La BRI incite la Chine à accélérer l’internationalisation du renminbi

La Banque estime que le pays doit relever le défi d’une internationalisation sous contrôle du yuan associée aux restrictions sur les opérations financières
Patrick Aussannaire

Dans son rapport trimestriel, la BRI estime que l’internationalisation sous contrôle de la monnaie chinoise associée aux restrictions importantes sur les opérations financières «est une entreprise sans précédent historique». Tant que Pékin maintient un contrôle des capitaux, l’internationalisation du renminbi laisse les leviers intacts. Cependant, l’étude estime qu’une détente sur le contrôle des flux mettrait en péril la politique des autorités chinoises d’encadrement des taux des dépôts et des prêts, de régulation du volume du crédit et de limitation de l’accès au marché obligataire.

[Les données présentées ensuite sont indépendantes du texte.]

(** * CollaborativeEditor: edit history, cursor registry and document store

    A shallow embedding of the state and the event handlers of
    [src/CollaborativeEditor.js] (a React function component), and the
    properties of its undo/redo history, version counter, cursor registry
    and cursor-position read-out.

    Conventions of the embedding.
    - A JavaScript string is a [string]; its characters stand for UTF-16
      code units, [String.length] for [.length].
    - JavaScript numbers that hold integers ([version], [historyIndex],
      cursor offsets, ids) are [Z]; [historyIndex] starts at [-1].
    - [document.content] is an [option string]: [None] is the JavaScript
      value [undefined], which [history[i]] yields out of range.
    - React state is one record [State]; a handler is a function on it.
      A handler that dereferences [undefined] (a [TypeError] raised before
      any state setter ran) returns [None].
    - Values the handlers read from the environment are arguments: the
      textarea's selection, the clock reading of [new Date()], the results
      of [Math.random()], and the [historyIndex] captured by the
      [saveToHistory] closure a timer or a file reader holds.
    - A double is the rational number it denotes; a product of doubles is
      the exact product rounded to the nearest double, ties to even. *)

From Stdlib Require Import ZArith List String Ascii Bool Lia QArith Qround.
Import ListNotations.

Depuis septembre, la demande des investissements étrangers pour la devise s’est affaiblie sous fond d’aversion pour le risque. «En poursuivant l’internationalisation du renminbi, les autorités chinoises doivent rechercher un intérêt de moyen terme, les effets de court terme ajoutant seulement aux problèmes actuels», alerte le rapport. Dans une tribune accordée au Financial Times jeudi dernier, Yukon Huang, ancien directeur de la Banque mondiale en Chine, estime justement que l’environnement actuel est propice «au développement d’un système de taux de change plus flexible où la perspective d’une baisse est identique à celle d’une hausse, comme cela devrait être».

L’étude met en lumière le problème de segmentation issu de la double cotation du renminbi à la fois sur la place de Shanghai et celle de Hong Kong. «En septembre et octobre 2011, avec l’intensification des risques globaux sur le marché des actions et la faiblesse conjointe des devises asiatiques contre dollar, le renminbi a traité d’une manière nettement plus faible à Hong Kong qu’à Shanghai», constate le rapport.

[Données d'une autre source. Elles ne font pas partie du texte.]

(** A boolean array against hashable levels that hold [False] and
    [True]: [categorical_to_int] returns, by either path. *)
Lemma bool_array_ok (bs : list bool) (idx : option (list pyval))
      (levels : list pyval) (NA_action : NAAction) :
  forallb hashable levels = true ->
  occurs_in (PBool false) levels = true ->
  occurs_in (PBool true) levels = true ->
  exists out,
    categorical_to_int_plain
      (Array {| ndim := 1; array_items := BoolData bs; index := idx |})
      levels NA_action
    = inr {| values := out; codes_index := idx |} /\
    Forall2 (fun b c => round_trip levels (PBool b) c \/
                        (is_categorical_NA NA_action (PBool b) = true /\ c = -1))
            bs out.
Proof.
  intros Hlv HF HT.
  destruct (DictFacts.level_to_int_hashable levels Hlv) as [m [Hm Hget]].
  unfold categorical_to_int_plain. simpl. rewrite Hm. simpl.
  rewrite (False_is_0_and_True_is_1_spec levels m Hget).
  assert (Hgen : exists out,
             encode_general
               (Array {| ndim := 1; array_items := BoolData bs; index := idx |})
               levels NA_action m
             = inr {| values := out; codes_index := idx |} /\
             Forall2 (fun b c => round_trip levels (PBool b) c \/
                                 (is_categorical_NA NA_action (PBool b) = true /\
                                  c = -1))
                     bs out).
  { unfold encode_general. simpl.
    destruct (encode_loop_ok levels NA_action m Hget (map PBool bs))
      as [out [Hout Hall]].
    - apply forallb_forall. intros v Hv. apply in_map_iff in Hv as [b [<- _]].
      unfold encodable. simpl. destruct b; rewrite ?HF, ?HT; apply orb_true_r.
    - rewrite Hout. simpl. exists out. split; [reflexivity|].
      apply Forall2_map_left in Hall.
      apply (Forall2_impl_In _ _ _ _ Hall). intros b c _ Hbc.
      destruct (is_categorical_NA NA_action (PBool b)); [now right|].
      left. now apply last_index_round_trip. }
  destruct (last_index_from 0 levels (PBool false)) as [i|] eqn:Hi;
    [| apply last_index_from_none in Hi; congruence].
  destruct (i =? 0) eqn:Hi0; [|exact Hgen].
  destruct (last_index_from 0 levels (PBool true)) as [j|] eqn:Hj;
    [| apply last_index_from_none in Hj; congruence].
  simpl. destruct (j =? 1) eqn:Hj1; [|exact Hgen].
  apply Z.eqb_eq in Hi0, Hj1. subst i j.
  exists (map Z.b2z bs). split; [reflexivity|].
  clear - Hi Hj. induction bs as [|b bs IH]; simpl; constructor; [|assumption].
  left. destruct b; simpl; now apply last_index_round_trip.
Qed.

Lemma levels_after_bool_array {Contrast : Type}
      (sorted : list pyval -> list pyval) (self : CategoricalSniffer Contrast)
      (bs : list bool) (n : positive) (idx : option (list pyval)) :
  _levels self = None ->
  fst (snd (levels_contrast sorted
              (fst (sniff self
                      (Plain (Array {| ndim := n; array_items := BoolData bs;
                                       index := idx |}))))))
  = sorted PySet.true_false.
Proof.
  intros H. unfold levels_contrast. simpl. now rewrite H.
Qed.

(** X14: a boolean array can be encoded against the levels sniffed
    from it.  For a sniffer without levels, whatever it has scanned
    before, sniffing a boolean array of rank one and encoding it
    against the levels of [levels_contrast] returns, never raising the
    [KeyError] of the fast-path test: each code is a position whose
    level equals the item, or -1 for an item that the policy takes as
    missing. *)
Theorem X14_bool_array_sniffed_then_encoded
        (Contrast : Type) (sorted : list pyval -> list pyval)
        (self : CategoricalSniffer Contrast) (NA_action : NAAction)
        (bs : list bool) (idx : option (list pyval)) :
  (forall l, Permutation (sorted l) l) ->
  _levels self = None ->
  let data := Array {| ndim := 1; array_items := BoolData bs; index := idx |} in
  let levels :=
    fst (snd (levels_contrast sorted (fst (sniff self (Plain data))))) in
  exists out,
    categorical_to_int (Contrast := Contrast) (Plain data) levels NA_action
    = inr {| values := out; codes_index := idx |} /\
    Forall2 (fun b c => round_trip levels (PBool b) c \/
                        (is_categorical_NA NA_action (PBool b) = true /\ c = -1))
            bs out.
Proof.
  intros Hperm Hl data levels. subst data levels.
  rewrite (levels_after_bool_array sorted self bs 1 idx Hl).
  apply bool_array_ok.
  - now rewrite (forallb_perm hashable _ _ (Hperm _)).
  - now rewrite (occurs_in_perm _ _ _ (Hperm _)).
  - now rewrite (occurs_in_perm _ _ _ (Hperm _)).
Qed.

La semaine dernière le yuan a été l’objet de fortes pressions baissières. La devise est venue taper durant six séances consécutives la borne basse de la marge quotidienne de fluctuation de plus ou moins 0,5% imposée par les autorités, contraignant la banque centrale (PBOC) à céder ses réserves de change pour stabiliser la devise. Parallèlement, le cours des taux forward à 12 mois à Hong Kong a traité avec une décote record de 1,2%. «Les marchés évaluent le yuan à un niveau inférieur de celui fixé par la PBOC» estime Yao Wei, économiste à la Société Générale. En octobre, les dépôts en yuans à Hong Kong se sont contractés pour la première fois de 0,6% à 618,5 milliards de yuans.